(** * DnD-Helper: the ability-score core, in two versions

    A shallow embedding of the two versions of the ability-score engine:

    - [V1] : [ability_score.py]      ([ScoreBase], [RacialBonus], [FeatBonus],
             [LevelBonus], [AbilityScores], [increment_attribute]);
    - [V2] : [src/ability_score.py]  ([AbilitySet], [BaseAbilities],
             [AbilityBonus], [CharacterStats], [add_bonus]).

    Python objects live in a heap (a finite map from locations to objects);
    an aggregator holds references to its four value sets, so that the
    in-place updates done by [add_bonus] are seen by [total_score] through
    whatever reference it reads.  Code that can raise runs in a state and
    exception monad. *)

From stdpp Require Import base option list gmap strings pretty.
From Stdlib Require Import ZArith Lia.

Local Open Scope Z_scope.

(** ** The fragment of Python the two files use *)

Module Py.

(** Values a caller can pass where the code expects an [int].  A finite
    [float] is kept as the dyadic [m * 2^e]; the code only ever asks whether
    such a value is an [int] instance.  The last three stand for the values
    that are not of a built-in scalar type: a list; a reference to an
    instance of a class that keeps the hash of [object] (the sets of the
    first version are such); a reference to an instance of a dataclass, which
    defines [__eq__] and so has no hash (the sets of the second version are
    such). *)
Inductive value :=
| VInt (z : Z)
| VBool (b : bool)
| VFloat (m e : Z)
| VStr (s : string)
| VNone
| VList (items : list Z)
| VObject (l : nat)
| VDataclass (l : nat).

(** [isinstance(v, int)], together with the integer [v] then stands for:
    [bool] is a subclass of [int], [True == 1] and [False == 0]. *)
Definition as_int (v : value) : option Z :=
  match v with
  | VInt z => Some z
  | VBool b => Some (Z.b2z b)
  | _ => None
  end.

Definition isinstance_int (v : value) : bool :=
  match as_int v with Some _ => true | None => false end.

(** [hash(v)] returns: a list and an instance of a dataclass with [__eq__]
    raise [TypeError] instead.  A test [v in d] on a dictionary [d] hashes
    [v] first. *)
Definition hashable (v : value) : bool :=
  match v with
  | VList _ | VDataclass _ => false
  | _ => true
  end.

(** An argument that is annotated with an [Enum] class [E]: either one of
    its members, or some other value passed in its place. *)
Inductive arg (E : Type) :=
| Member (e : E)
| Other (v : value).
Arguments Member {E} e.
Arguments Other {E} v.

(** *** [int / 2] and [math.floor]

    [n / 2] on an [int] is true division: the result is the binary64 float
    nearest to the exact quotient, ties going to the even significand, and
    [OverflowError] is raised when that float would not be finite.  A
    finite float is the pair of an integer significand and an exponent. *)
Record float := { significand : Z; exponent : Z }.

(** The integer nearest to [a / 2^sh] for [0 <= a] and [1 <= sh], ties to
    even. *)
Definition round_half_even (a sh : Z) : Z :=
  let q := Z.shiftr a sh in
  let r := Z.land a (Z.ones sh) in
  let half := Z.shiftl 1 (sh - 1) in
  if (half <? r) || ((r =? half) && Z.odd q) then q + 1 else q.

Definition int_truediv_2 (n : Z) : option float :=
  let a := Z.abs n in
  let bits := Z.log2 a + 1 in
  let '(m, e) :=
    if bits <=? 53 then (a, -1)
    else (round_half_even a (bits - 53), bits - 53 - 1) in
  if 2 ^ 1024 <=? Z.shiftl m e then None
  else Some {| significand := Z.sgn n * m; exponent := e |}.

(** [math.floor(x)] of a finite float is an exact [int]. *)
Definition math_floor (x : float) : Z :=
  Z.shiftl (significand x) (exponent x).

(** *** Exceptions and the monad *)

Inductive exn (msg : Type) :=
| ValueError (m : msg)
| OverflowError
| AttributeError
| TypeError
(** Reading through a reference to no object: it cannot happen in Python
    and is excluded for every well-formed state. *)
| DanglingReference.
Arguments ValueError {msg} m.
Arguments OverflowError {msg}.
Arguments AttributeError {msg}.
Arguments TypeError {msg}.
Arguments DanglingReference {msg}.

Inductive outcome (msg A : Type) :=
| Return (a : A)
| Raise (e : exn msg).
Arguments Return {msg A} a.
Arguments Raise {msg A} e.

Definition raised {msg A} (r : outcome msg A) : bool :=
  match r with Return _ => false | Raise _ => true end.

(** Computations over a state [St] that return or raise. *)
Definition M (msg St A : Type) : Type := St -> outcome msg A * St.

Section Monad.
Context {msg St : Type}.

Definition ret {A} (a : A) : M msg St A := fun h => (Return a, h).

Definition raise {A} (e : exn msg) : M msg St A := fun h => (Raise e, h).

Definition bind {A B} (m : M msg St A) (k : A -> M msg St B) : M msg St B :=
  fun h =>
    match m h with
    | (Return a, h') => k a h'
    | (Raise e, h') => (Raise e, h')
    end.

(** A validation that reads no state, run inside a stateful one. *)
Definition lift {A} (r : outcome msg A) : M msg St A := fun h => (r, h).

(** [for x in l: body(x)] *)
Fixpoint for_each {A} (l : list A) (body : A -> M msg St unit)
  : M msg St unit :=
  match l with
  | [] => ret tt
  | x :: l' => bind (body x) (fun _ => for_each l' body)
  end.

(** [sum(f(x) for x in l)], the accumulator starting at [0]. *)
Fixpoint sum_from {A} (acc : Z) (l : list A) (f : A -> M msg St Z)
  : M msg St Z :=
  match l with
  | [] => ret acc
  | x :: l' => bind (f x) (fun v => sum_from (acc + v) l' f)
  end.

Definition sum {A} (l : list A) (f : A -> M msg St Z) : M msg St Z :=
  sum_from 0 l f.
End Monad.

= Task brief =
Give back precisely the lines above that start at the line containing "a, h') => k a h'" and end at the line containing "(** [for x in l: body(x)] *)", inclusive. No other lines belong in the output.

= Expected output =
    | (Return a, h') => k a h'
    | (Raise e, h') => (Raise e, h')
    end.

(** A validation that reads no state, run inside a stateful one. *)
Definition lift {A} (r : outcome msg A) : M msg St A := fun h => (r, h).

(** [for x in l: body(x)] *)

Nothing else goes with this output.